* [Work to complete]:
Set down exactly the lines below between the line holding "Definition add_group (p" and the line holding "default no_progress (foldl", inclusive; no other line belongs in the answer.

[Records to process Boundary: Start]

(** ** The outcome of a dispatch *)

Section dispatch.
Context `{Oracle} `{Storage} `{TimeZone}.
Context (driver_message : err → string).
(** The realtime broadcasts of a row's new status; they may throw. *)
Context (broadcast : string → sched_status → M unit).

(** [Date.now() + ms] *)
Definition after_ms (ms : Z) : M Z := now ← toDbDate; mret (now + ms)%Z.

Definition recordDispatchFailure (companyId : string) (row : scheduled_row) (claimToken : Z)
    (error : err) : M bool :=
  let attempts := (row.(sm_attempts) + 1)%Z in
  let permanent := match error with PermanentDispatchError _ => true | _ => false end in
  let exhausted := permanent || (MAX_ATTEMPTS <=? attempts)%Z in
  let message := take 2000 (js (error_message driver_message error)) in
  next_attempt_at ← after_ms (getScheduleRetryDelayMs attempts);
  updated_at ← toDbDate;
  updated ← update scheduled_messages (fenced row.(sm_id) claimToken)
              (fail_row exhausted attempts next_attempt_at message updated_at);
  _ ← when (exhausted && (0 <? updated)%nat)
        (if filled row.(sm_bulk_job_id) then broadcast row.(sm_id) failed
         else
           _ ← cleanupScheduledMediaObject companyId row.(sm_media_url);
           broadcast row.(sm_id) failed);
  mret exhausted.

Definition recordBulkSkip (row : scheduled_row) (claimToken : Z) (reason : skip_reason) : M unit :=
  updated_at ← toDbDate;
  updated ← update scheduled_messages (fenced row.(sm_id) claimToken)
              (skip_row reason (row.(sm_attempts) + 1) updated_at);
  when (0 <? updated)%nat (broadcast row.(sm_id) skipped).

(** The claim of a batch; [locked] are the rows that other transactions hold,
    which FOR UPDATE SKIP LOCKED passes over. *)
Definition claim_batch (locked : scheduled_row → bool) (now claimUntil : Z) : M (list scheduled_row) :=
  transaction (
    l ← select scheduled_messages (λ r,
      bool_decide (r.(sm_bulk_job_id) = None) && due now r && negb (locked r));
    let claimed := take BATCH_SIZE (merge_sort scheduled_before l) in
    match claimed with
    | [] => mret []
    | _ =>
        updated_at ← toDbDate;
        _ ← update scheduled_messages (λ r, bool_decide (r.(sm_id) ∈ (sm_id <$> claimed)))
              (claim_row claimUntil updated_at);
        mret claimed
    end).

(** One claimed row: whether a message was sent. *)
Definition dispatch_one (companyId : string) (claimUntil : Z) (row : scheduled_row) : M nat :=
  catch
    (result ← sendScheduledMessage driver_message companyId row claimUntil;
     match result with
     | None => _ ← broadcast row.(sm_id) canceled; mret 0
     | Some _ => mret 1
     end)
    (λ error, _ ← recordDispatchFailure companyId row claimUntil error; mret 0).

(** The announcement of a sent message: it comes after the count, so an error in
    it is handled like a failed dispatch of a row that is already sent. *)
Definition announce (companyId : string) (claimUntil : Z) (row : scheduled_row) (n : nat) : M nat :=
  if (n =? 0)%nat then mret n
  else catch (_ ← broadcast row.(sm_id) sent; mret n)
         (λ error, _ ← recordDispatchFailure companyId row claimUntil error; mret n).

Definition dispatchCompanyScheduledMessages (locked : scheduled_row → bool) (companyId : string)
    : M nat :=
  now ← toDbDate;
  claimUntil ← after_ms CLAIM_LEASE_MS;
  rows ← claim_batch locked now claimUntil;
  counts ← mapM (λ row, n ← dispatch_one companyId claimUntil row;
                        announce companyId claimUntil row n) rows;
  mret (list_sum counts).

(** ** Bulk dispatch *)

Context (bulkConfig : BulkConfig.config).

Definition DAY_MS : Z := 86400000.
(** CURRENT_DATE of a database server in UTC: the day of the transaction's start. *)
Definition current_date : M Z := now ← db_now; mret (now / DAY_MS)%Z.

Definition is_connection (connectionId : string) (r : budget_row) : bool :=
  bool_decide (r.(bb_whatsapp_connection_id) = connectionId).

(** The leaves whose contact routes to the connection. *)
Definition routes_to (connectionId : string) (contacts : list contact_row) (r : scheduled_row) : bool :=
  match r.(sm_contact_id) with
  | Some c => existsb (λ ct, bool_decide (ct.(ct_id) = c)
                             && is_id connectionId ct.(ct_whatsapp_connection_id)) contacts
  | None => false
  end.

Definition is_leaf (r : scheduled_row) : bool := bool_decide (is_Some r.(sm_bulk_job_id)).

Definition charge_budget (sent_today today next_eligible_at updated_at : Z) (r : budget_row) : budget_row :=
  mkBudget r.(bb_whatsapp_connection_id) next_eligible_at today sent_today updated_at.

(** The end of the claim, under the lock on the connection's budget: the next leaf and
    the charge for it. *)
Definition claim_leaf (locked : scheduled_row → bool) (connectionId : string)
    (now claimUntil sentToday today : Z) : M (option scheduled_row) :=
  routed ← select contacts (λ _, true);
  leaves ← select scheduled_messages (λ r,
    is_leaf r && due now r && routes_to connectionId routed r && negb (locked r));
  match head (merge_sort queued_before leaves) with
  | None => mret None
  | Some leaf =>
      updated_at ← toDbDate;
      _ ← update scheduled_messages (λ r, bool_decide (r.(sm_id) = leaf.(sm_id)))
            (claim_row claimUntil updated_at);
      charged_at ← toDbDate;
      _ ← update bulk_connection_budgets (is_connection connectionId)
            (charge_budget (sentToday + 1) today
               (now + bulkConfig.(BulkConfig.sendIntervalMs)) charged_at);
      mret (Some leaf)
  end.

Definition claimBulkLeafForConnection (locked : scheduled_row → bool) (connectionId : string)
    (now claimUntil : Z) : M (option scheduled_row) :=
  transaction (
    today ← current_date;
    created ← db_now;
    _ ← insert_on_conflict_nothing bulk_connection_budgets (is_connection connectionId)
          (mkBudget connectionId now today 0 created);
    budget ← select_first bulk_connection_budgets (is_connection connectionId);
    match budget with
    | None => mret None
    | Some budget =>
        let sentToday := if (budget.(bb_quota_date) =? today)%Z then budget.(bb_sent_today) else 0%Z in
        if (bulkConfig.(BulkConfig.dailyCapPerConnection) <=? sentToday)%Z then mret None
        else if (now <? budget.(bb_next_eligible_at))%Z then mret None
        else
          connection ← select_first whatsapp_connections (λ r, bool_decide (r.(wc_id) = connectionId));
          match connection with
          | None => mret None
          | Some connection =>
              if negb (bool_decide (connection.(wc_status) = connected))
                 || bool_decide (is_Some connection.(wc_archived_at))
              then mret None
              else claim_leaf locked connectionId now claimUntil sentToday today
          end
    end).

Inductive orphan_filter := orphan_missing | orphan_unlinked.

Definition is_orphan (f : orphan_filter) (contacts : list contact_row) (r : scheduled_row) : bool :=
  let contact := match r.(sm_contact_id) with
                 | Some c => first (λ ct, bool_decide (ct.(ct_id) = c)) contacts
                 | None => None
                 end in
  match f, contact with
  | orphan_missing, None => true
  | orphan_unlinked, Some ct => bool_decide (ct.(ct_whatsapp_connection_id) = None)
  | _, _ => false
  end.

[Records to process Boundary: End]
[Records to process Boundary: Start]

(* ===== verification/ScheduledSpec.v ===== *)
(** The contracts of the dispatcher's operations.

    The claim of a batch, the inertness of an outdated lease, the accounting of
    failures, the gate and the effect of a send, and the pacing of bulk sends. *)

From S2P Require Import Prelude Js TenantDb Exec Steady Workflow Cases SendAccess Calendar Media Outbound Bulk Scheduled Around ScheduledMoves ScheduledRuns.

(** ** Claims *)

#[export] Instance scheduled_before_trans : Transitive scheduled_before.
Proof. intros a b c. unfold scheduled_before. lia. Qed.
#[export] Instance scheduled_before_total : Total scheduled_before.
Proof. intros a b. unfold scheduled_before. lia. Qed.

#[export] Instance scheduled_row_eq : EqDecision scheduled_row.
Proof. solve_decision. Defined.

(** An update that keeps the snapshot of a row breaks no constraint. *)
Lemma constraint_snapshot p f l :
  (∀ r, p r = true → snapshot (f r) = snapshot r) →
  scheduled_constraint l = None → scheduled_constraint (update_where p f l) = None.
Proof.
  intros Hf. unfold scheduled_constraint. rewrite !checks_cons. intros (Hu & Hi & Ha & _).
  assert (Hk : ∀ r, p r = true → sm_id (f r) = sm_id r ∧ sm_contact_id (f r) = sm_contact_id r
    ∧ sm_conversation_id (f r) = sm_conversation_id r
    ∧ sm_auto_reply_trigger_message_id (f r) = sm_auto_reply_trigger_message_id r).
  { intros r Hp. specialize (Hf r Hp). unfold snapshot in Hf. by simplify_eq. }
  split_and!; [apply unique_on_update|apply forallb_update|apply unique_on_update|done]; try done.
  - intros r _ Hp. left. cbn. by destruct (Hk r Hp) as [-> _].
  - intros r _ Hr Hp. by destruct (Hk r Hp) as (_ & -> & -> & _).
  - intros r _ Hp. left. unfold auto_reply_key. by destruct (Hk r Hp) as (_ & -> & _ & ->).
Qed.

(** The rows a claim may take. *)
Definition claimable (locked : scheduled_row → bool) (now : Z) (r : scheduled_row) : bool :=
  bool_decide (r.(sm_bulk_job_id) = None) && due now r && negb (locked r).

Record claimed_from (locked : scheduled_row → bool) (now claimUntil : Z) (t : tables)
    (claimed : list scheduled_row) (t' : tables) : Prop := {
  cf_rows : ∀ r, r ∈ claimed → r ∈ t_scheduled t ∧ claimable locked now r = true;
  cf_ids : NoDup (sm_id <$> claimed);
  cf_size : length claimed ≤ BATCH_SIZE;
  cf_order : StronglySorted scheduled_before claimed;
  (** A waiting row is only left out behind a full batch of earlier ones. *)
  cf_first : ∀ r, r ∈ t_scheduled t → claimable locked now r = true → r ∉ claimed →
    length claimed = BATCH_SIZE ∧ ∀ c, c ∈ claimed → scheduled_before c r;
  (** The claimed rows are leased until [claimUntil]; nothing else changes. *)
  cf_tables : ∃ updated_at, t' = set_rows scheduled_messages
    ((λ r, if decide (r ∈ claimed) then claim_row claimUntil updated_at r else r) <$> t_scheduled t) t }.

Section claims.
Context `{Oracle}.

[Records to process Boundary: End]
[Records to process Boundary: Start]

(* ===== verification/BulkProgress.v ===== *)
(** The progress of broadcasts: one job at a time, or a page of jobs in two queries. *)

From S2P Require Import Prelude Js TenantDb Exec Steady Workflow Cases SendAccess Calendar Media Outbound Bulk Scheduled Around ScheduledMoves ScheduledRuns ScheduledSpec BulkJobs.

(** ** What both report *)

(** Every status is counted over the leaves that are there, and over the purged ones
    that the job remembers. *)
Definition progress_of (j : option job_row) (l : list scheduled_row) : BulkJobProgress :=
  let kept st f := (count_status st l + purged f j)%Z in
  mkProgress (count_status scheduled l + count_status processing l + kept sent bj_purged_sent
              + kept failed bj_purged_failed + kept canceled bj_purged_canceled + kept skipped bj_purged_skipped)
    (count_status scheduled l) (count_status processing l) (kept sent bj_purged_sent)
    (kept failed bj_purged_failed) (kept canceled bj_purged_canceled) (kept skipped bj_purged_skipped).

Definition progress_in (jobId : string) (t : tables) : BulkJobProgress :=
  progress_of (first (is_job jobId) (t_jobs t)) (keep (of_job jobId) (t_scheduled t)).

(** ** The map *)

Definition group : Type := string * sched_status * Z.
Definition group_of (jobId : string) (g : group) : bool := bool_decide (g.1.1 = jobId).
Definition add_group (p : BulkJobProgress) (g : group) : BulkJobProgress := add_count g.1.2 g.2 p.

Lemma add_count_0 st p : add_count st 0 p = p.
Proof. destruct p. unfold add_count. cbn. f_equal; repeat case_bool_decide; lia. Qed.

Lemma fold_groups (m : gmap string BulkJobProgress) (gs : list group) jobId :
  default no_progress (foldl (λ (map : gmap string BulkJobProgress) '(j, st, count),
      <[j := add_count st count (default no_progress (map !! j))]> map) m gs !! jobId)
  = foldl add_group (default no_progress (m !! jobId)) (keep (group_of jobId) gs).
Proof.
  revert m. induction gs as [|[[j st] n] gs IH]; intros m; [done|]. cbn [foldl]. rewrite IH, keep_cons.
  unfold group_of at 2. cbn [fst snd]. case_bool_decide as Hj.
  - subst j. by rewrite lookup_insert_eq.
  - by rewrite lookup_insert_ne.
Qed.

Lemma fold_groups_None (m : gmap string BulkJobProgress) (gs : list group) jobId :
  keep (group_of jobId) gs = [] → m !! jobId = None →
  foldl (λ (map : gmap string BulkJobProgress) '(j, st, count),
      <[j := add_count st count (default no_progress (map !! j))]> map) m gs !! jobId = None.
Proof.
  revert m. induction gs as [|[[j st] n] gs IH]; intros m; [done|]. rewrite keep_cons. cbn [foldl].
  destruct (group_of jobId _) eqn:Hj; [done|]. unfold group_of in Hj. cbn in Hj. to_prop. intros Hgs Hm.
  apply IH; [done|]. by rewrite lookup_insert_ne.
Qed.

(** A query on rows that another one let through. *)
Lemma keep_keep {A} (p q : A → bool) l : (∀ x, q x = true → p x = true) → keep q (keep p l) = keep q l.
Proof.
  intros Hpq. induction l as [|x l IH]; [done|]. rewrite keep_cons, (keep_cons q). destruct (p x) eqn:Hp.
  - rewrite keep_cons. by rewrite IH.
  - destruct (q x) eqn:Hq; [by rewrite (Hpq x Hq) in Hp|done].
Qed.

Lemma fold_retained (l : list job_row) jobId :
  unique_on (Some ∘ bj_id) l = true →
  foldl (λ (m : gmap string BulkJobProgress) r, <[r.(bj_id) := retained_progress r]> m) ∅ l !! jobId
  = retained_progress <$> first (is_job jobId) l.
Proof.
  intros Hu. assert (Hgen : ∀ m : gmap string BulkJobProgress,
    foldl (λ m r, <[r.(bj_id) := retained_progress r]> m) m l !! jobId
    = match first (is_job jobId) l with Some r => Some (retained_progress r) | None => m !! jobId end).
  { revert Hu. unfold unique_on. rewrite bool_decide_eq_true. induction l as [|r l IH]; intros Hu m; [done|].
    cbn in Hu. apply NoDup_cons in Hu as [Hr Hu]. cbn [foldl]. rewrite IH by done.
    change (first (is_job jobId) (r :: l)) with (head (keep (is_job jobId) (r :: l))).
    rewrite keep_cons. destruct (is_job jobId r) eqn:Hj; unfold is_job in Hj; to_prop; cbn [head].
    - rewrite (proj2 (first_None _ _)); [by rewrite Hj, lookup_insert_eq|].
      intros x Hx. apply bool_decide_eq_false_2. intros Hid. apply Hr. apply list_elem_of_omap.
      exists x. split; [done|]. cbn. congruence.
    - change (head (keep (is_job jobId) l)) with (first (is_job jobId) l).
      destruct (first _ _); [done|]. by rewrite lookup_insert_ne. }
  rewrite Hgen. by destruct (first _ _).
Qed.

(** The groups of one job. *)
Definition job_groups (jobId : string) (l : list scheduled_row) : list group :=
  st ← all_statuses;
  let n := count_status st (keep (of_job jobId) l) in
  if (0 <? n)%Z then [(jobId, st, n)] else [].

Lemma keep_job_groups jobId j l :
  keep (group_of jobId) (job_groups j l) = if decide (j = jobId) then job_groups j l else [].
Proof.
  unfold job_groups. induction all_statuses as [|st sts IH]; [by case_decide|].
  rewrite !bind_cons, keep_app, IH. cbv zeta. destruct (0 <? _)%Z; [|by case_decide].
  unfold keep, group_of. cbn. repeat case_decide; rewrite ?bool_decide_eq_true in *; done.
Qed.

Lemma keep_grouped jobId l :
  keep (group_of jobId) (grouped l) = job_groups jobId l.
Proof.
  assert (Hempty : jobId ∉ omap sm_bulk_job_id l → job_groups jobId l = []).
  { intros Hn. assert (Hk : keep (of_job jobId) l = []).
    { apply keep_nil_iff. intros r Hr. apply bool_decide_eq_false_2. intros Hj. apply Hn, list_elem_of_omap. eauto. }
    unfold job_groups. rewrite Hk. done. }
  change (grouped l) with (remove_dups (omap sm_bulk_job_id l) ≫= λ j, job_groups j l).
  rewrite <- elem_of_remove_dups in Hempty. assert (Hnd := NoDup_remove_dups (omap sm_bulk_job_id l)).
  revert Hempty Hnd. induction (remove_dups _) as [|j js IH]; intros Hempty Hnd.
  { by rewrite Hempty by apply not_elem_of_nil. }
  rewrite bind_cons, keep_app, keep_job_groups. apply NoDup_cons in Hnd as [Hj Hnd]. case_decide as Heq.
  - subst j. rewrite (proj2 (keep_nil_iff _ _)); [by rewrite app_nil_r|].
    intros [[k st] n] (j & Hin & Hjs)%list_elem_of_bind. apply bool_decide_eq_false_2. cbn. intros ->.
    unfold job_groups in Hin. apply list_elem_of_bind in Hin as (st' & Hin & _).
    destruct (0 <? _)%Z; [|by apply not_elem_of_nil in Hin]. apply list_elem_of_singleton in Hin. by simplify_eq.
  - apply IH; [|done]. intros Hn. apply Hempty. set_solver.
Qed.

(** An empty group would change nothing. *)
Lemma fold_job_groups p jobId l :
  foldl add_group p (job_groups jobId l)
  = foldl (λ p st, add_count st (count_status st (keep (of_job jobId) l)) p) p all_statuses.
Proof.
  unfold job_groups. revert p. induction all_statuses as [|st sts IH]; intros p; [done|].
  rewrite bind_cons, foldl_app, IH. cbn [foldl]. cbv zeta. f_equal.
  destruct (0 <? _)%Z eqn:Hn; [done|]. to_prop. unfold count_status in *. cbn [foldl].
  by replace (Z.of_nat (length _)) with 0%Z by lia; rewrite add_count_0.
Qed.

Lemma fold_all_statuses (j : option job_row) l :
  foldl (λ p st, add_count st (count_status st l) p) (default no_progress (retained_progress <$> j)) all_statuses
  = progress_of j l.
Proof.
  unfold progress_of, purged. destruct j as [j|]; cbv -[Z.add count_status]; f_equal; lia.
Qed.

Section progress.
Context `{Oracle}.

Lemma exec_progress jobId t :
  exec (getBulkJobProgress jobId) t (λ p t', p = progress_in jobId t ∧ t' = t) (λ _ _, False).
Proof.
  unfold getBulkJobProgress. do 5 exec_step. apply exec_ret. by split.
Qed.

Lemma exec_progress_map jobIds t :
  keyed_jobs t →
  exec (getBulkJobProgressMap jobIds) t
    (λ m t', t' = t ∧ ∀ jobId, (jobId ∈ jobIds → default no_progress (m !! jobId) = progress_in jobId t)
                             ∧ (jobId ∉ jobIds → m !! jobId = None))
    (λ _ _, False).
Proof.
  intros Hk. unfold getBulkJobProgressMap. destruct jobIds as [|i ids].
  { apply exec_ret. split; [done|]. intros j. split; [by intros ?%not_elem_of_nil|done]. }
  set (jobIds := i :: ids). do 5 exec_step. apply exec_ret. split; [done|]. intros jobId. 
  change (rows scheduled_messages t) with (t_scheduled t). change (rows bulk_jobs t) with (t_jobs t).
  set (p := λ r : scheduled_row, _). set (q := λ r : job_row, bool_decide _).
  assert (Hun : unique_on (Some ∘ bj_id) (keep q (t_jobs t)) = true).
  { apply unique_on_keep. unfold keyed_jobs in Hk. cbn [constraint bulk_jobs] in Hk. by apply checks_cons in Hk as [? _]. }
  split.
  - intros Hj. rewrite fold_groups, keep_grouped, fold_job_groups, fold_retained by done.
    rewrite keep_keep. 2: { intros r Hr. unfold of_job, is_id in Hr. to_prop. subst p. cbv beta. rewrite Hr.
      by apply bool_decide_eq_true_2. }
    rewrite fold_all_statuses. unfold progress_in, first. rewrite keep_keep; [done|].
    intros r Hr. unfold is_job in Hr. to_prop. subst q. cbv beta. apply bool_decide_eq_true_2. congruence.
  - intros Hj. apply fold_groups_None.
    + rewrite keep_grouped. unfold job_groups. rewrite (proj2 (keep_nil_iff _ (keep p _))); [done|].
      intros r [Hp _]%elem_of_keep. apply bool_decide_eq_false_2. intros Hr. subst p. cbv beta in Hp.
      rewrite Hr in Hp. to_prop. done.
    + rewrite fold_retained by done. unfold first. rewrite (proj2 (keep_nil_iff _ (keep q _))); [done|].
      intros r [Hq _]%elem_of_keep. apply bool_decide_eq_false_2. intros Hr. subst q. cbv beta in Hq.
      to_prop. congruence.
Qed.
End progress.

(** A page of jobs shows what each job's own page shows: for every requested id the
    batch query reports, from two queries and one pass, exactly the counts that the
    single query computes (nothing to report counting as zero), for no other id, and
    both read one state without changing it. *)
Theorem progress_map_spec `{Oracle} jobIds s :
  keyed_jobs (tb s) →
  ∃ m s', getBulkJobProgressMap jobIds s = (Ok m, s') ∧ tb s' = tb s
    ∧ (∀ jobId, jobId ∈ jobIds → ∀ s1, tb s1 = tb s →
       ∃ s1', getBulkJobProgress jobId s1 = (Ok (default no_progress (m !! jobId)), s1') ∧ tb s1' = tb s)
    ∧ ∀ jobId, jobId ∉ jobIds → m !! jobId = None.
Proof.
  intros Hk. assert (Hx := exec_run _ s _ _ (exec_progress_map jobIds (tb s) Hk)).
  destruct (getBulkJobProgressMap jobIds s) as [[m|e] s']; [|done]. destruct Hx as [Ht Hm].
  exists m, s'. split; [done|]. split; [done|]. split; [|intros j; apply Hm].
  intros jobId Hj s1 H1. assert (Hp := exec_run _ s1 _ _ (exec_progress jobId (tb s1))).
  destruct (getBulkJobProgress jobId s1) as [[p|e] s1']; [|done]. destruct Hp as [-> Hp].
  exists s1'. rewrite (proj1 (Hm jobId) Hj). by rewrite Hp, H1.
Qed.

[Records to process Boundary: End]

* [Solved problem]:
Definition add_group (p : BulkJobProgress) (g : group) : BulkJobProgress := add_count g.1.2 g.2 p.

Lemma add_count_0 st p : add_count st 0 p = p.
Proof. destruct p. unfold add_count. cbn. f_equal; repeat case_bool_decide; lia. Qed.

Lemma fold_groups (m : gmap string BulkJobProgress) (gs : list group) jobId :
  default no_progress (foldl (λ (map : gmap string BulkJobProgress) '(j, st, count),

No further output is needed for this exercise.